Gottesdienst für den zweiten Sonntag nach Trinitatis

Text: Mt 11,25-30

„Wir laden Sie herzlich ein“, „Du bist herzlich willkommen“: diese und ähnliche Sätze bekomme ich ziemlich oft zu hören und zu lesen – Sie wahrscheinlich auch. Deshalb wird es Ihnen auch ähnlich ge­hen wie mir: Wenn ich alle diese Einladungen annehmen würde, käme ich sonst zu gar nichts mehr. Also muss ich eine Auswahl tref­fen und das herausfiltern, was mir besonders wichtig ist. Gleich in den Rundordner wandern Ein­ladungen, die gar nicht an mich per­sönlich gerichtet sind, z.B. Post­wurfsendungen, die mich zu irgend­einer Verkaufsveranstaltung zer­ren wollen oder maschinelle Briefe, die meinen Namen aus irgendei­ner Datenbank haben. Beim Rest schaue ich dann erstens nach, wozu ich eingeladen werde. Handelt es sich zum Beispiel um irgend­einen steifen Empfang, der unter Garan­tie todlangweilig wird, dann bin ich froh, wenn ich mich irgend­wie drücken kann. Bin ich dagegen zu einem Fest ein­geladen, von dem ich weiß, dass ich da eine Menge netter Leute treffe – zur Wenschter Sommer-Party zum Beispiel – dann komme ich natürlich gern. Und zwei­tens achte ich darauf, wer mich einlädt. Wenn meine Schwester demnächst ihren 75. Geburtstag feiert, bin ich natürlich mit Freuden dabei. Wenn mich dagegen ein Brautpaar, das ich sonst gar nicht kenne, nach der Trauung noch zur Hochzeitsfeier einlädt, dann denke ich mir, dass die das jetzt nur aus Höflichkeit tun und gar nicht so unglücklich sind, wenn ich dankend ablehne.

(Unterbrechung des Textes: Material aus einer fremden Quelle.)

Lemma rotation_invariant_fresh : rotation_invariant files fresh_store.
Proof.
  assert (Hnone : shown_filenames fresh_store = ∅).
  { apply set_eq. intros f. rewrite elem_of_shown_filenames. split.
    - intros (r & Hr & _). simpl in Hr. rewrite lookup_empty in Hr.
      discriminate Hr.
    - intros Hf. destruct (not_elem_of_empty (C:=gset string) f Hf). }
  split_and!.
  - eexists. reflexivity.
  - intros f r Hr. simpl in Hr. rewrite lookup_empty in Hr. discriminate Hr.
  - rewrite Hnone. apply empty_subseteq.
  - rewrite Hnone. split; [discriminate|]. intros Hsub.
    destruct (pool_not_in_empty Hsub).
Qed.

Lemma rotation_invariant_select files' now db :
  rotation_invariant files db →
  rotation_invariant files (get_unshown_images files' now db).1.
Proof.
  intros Hinv. rewrite get_unshown_images_store.
  destruct (all_shown db) eqn:Hflag; [|exact Hinv].
  destruct Hinv as (Hinit & _ & _ & _). split_and!; auto with store.
  - rewrite shown_filenames_reset. apply empty_subseteq.
  - rewrite all_shown_reset, shown_filenames_reset.
    split; [discriminate|]. intros Hsub.
    destruct (pool_not_in_empty Hsub).
Qed.

Lemma rotation_invariant_mark now f db :
  f ∈ pool →
  rotation_invariant files db →
  rotation_invariant files (mark_image_displayed files now f db).
Proof.
  intros Hf (Hinit & Hnn & Hsub & Hflag).
  assert (Hsub' : shown_filenames (mark_image_displayed files now f db)
                  ⊆ list_to_set pool).
  { rewrite shown_filenames_mark by exact Hnn.
    apply union_subseteq. split; [|exact Hsub].
    apply singleton_subseteq_l. apply elem_of_list_to_set. exact Hf. }
  split_and!; auto with store.
  rewrite all_shown_mark by exact Hinit.
  rewrite orb_true_iff, andb_true_iff, !bool_decide_eq_true.
  fold pool. rewrite <- size_pool. split.
  - intros [Hold|[Hsize _]].
    + apply Hflag in Hold. etrans; [exact Hold|].
      rewrite shown_filenames_mark by exact Hnn. apply union_subseteq_r.
    + rewrite (set_subseteq_size_eq _ _ Hsub' Hsize). reflexivity.
  - intros Hall. right. split.
    + apply subseteq_size. exact Hall.
    + rewrite size_pool. destruct pool; [done | simpl; lia].
Qed.

Lemma rotation_invariant_cycle e db :
  files_select e = files → files_retry e = files → files_record e = files →
  rotation_invariant files db →
  rotation_invariant files (store_after e db).
Proof.
  intros Hsel Hret Hrec Hinv. unfold store_after.
  destruct (run_cycle_outcome e db)
    as [(tr & -> & _)|(f & pre & Hf & _ & ->)].
  - cbn [snd store]. by apply rotation_invariant_select.
  - assert (Hin : f ∈ pool).
    { destruct Hf as [Hf|Hf]; apply elem_of_get_unshown_images in Hf;
        unfold pool; congruence. }
    destruct (set_wallpaper_hyprpaper (hypr e) f); cbn [snd store].
    + rewrite Hrec. apply rotation_invariant_mark; [exact Hin|].
      by apply rotation_invariant_select.
    + by apply rotation_invariant_select.
Qed.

Ich erzähle das alles, weil auch der heutige Predigttext eine Einla­dung ist. Und dabei sollten wir ebenfalls genau darauf achten, wer einlädt, wer eingeladen wird und wozu eingeladen wird. Ich lese Matthäus 11, 25-30:

Zu der Zeit fing Jesus an und sprach:

Ich preise dich, Vater, Herr des Himmels und der Erde, dass du dies Weisen und Klugen ver­borgen hast und hast es Unmündigen offen­bart. Ja, Vater; denn so hat es dir wohlgefallen. Alles ist mir überge­ben von meinem Va­ter, und niemand kennt den Sohn als nur der Vater, und niemand kennt den Vater als nur der Sohn und wem es der Sohn offenbaren will.

Kommt her zu mir, alle, die ihr mühselig und beladen seid; ich will euch erquicken. Nehmt auf euch mein Joch und lernt von mir; denn ich bin sanftmütig und von Herzen demütig; so werdet ihr Ruhe fin­den für eure Seelen. Denn mein Joch ist sanft, und meine Last ist leicht.

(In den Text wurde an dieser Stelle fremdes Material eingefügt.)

Definition start : World :=
  match script_setup Demo.demo_hash accounts with
  | Some w => w
  | None => mkWorld [] (MerkleTree_new 8) new_account
  end.

(** The record the set-up stores for the name at [index]. *)
Definition voter_at (index : nat) : Voter :=
  mkVoter (accounts (index + 1)) (mkUInt32 index 0).

(** The world a call of the script's [vote] leaves. *)
Definition world_of (o : Outcome) : World :=
  match o with
  | Done w => w
  | Threw w => w
  end.

(** The world after the script's [vote('Bob', 0n, UInt32.from(1))]. *)
Definition after_first : World :=
  world_of (script_vote Demo.demo_hash start "Bob" 0 Demo.agree).

(** The world after a first vote by Alice instead. *)
Definition after_Alice : World :=
  world_of (script_vote Demo.demo_hash start "Alice" 1 Demo.agree).

(** The account update of Bob's vote, proved against the deployed contract. *)
Definition update_for_Bob : Tx :=
  match prove_vote Demo.demo_hash Demo.deployed Demo.Bob Demo.agree
          (getWitness Demo.demo_hash Demo.Tree 0) with
  | Some t => t
  | None => mkTx Demo.deployed 0 [] []
  end.

End Run.

(** * Properties *)

(** ** Equations of the transaction monad *)

Lemma bind_bind {A B C} (m : M A) (f : A -> M B) (g : B -> M C) t :
  bind (bind m f) g t = bind m (fun a => bind (f a) g) t.
Proof. unfold bind. destruct (m t) as [[a t']|]; reflexivity. Qed.

Lemma bind_assert {B} (b : bool) (k : unit -> M B) t :
  bind (assert b) k t = if b then k tt t else None.
Proof. unfold bind, assert. destruct b; reflexivity. Qed.

Lemma bind_from {B} n (k : UInt32 -> M B) t :
  bind (UInt32_from n) k t =
  if (0 <=? n) && (n <=? UInt32_MAX)
  then k (mkUInt32 (heap t) n) (bump t)
  else None.
Proof. unfold UInt32_from. rewrite bind_bind, bind_assert. reflexivity. Qed.

Lemma bind_get {B} s (k : Field -> M B) t :
  bind (State_get s) k t = k (get_slot s (onchain t)) t.
Proof. reflexivity. Qed.

Lemma bind_get_UInt32 {B} s (k : UInt32 -> M B) t :
  bind (State_get_UInt32 s) k t =
  k (mkUInt32 (heap t) (get_slot s (onchain t))) (bump t).
Proof. reflexivity. Qed.

Lemma bind_requireEquals {B} s v (k : unit -> M B) t :
  bind (State_requireEquals s v) k t =
  k tt (mkUpdate (onchain t) (heap t) (preconditions t ++ [(s, v)]) (updates t)
          (provedState_precondition t)).
Proof. reflexivity. Qed.

Lemma bind_set {B} s v (k : unit -> M B) t :
  bind (State_set s v) k t =
  k tt (mkUpdate (onchain t) (heap t) (preconditions t) (updates t ++ [(s, v)])
          (provedState_precondition t)).
Proof. reflexivity. Qed.

Lemma bind_add {B} a n (k : UInt32 -> M B) t :
  bind (UInt32_add a n) k t =
  if (0 <=? n) && (n <=? UInt32_MAX) then
    if (0 <=? value a + n) && (value a + n <=? UInt32_MAX)
    then k (mkUInt32 (S (heap t)) (value a + n)) (bump (bump t))
    else None
  else None.
Proof.
  unfold UInt32_add. rewrite bind_bind, bind_from.
  destruct ((0 <=? n) && (n <=? UInt32_MAX)); [|reflexivity].
  rewrite bind_bind, bind_assert. reflexivity.
Qed.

Wer hier einlädt, ist schnell geklärt: Jesus ist es, der ruft: „Kommt her zu mir alle!“ Aber damit ist noch nicht gesagt, ob diese Einla­dung für uns noch aktuell und wichtig ist. Denn wenn Jesus nur eine historische Figur war, die von ca. 5 vor bis 30 nach Christus in Paläs­tina lebte, dann hat sich seine Einladung inzwischen längst erledigt. Wenn wir von einem römischen Kaiser hören, der das Volk von Rom zu Brot und Spielen ins Kolosseum eingeladen hat, juckt uns das ja auch nicht mehr.

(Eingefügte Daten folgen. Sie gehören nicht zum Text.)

(** * The item registry and the API-key guard of the FastAPI template

    A shallow embedding of [app/api/routes.py] (the in-memory item
    registry behind the five REST handlers) and of [app/core/auth.py]
    (the bearer-token guard), followed by the properties of the
    specification, each stated over these definitions.

    Conventions of the embedding:
    - a Python [int] is a [Z]; a [str] is a [string]; a [float] is a
      primitive binary64 [float];
    - the module-level list [items_db] is threaded explicitly: a handler
      takes the list it finds and returns the list it leaves, paired with
      what it returns or raises;
    - a raised [HTTPException] is the [Raise] case of [result];
    - [logger.info] calls write to no state that a handler reads and are
      left out. *)

From Stdlib Require Import ZArith Lia Sorted.
From Stdlib Require Import Floats.PrimFloat.
From stdpp Require Import base list strings pretty.

Local Open Scope Z_scope.

(** ** Responses *)

Module Http.

Record HTTPException := mkHTTPException {
  status_code : Z;
  detail : string;
  headers : list (string * string)
}.

(** What a handler produces: its return value, or the exception it
    raises. *)
Inductive result (A : Type) : Type :=
| Ok (a : A)
| Raise (e : HTTPException).

Arguments Ok {A} a.
Arguments Raise {A} e.

(** [HTTPException(status_code=404, detail="Item not found")] *)
Definition NotFound : HTTPException :=
  mkHTTPException 404 "Item not found" [].

(** [APIKeyError()], see [app/core/auth.py]. *)
Definition APIKeyError : HTTPException :=
  mkHTTPException 401 "Invalid or missing API key"
    [("WWW-Authenticate", "Bearer")].

Definition is_ok {A} (r : result A) : bool :=
  match r with Ok _ => true | Raise _ => false end.

End Http.
Export Http.

(** ** The authorization guard, [app/core/auth.py] *)

Module Auth.

(** The two fields of [Settings] that the guard reads. *)
Record Settings := mkSettings {
  API_KEY : option string;
  ENABLE_API_KEY_AUTH : bool
}.

(** [HTTPAuthorizationCredentials]: the scheme and the token of an
    [Authorization] header. *)
Record HTTPAuthorizationCredentials := mkCredentials {
  scheme : string;
  credentials : string
}.

(** Python truth value of an [Optional[str]]: [None] and the empty
    string are false. *)
Definition truthy (s : option string) : bool :=
  match s with
  | None => false
  | Some s => negb (String.eqb s "")
  end.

Anders sieht es aus, wenn wir das glauben, was Jesus hier über sich selber sagt: „Alles ist mir übergeben von meinem Vater, und nie­mand kennt den Sohn als nur der Vater, und niemand kennt den Vater als nur der Sohn und wem es der Sohn offenbaren will.“ Mit dem Vater ist na­türlich Gott gemeint, und zu diesem Vater hat Jesus als „der Sohn“ ein ganz be­sonderes, einmaliges Verhältnis. Als das so aufgeschrieben wurde, gab es zwar noch nicht die Lehre vom dreieinigen Gott, Vater, Sohn und heiligem Geist, wie sie später in der christlichen Theologie for­muliert wurde. Aber diese Worte aus Matthäus 11 kommen dem schon recht nahe. Gott und Jesus ken­nen sich gegenseitig so gut und sind so eng miteinander verbunden wie niemand sonst. Wer Jesus hört und sieht, der hört und sieht Gott. Seine Einladung ist also Got­tes Einladung. Wir sollten das beden­ken, damit wir ihren Wert rich­tig einschätzen können. Wenn hier nur Jesus redet, dann ist die Ein­ladung für uns höchstens noch von historischem Wert. Wenn aber Gott so zu uns spricht, dann ist die Einladung nicht nur hochaktuell, sondern dann ist es die großar­tigste, erstaunlichste und wichtigste Einladung, die wir jemals bekom­men werden. Niemand, der davon wirklich überzeugt ist, käme auf die Idee, Gottes Einladung abzulehnen.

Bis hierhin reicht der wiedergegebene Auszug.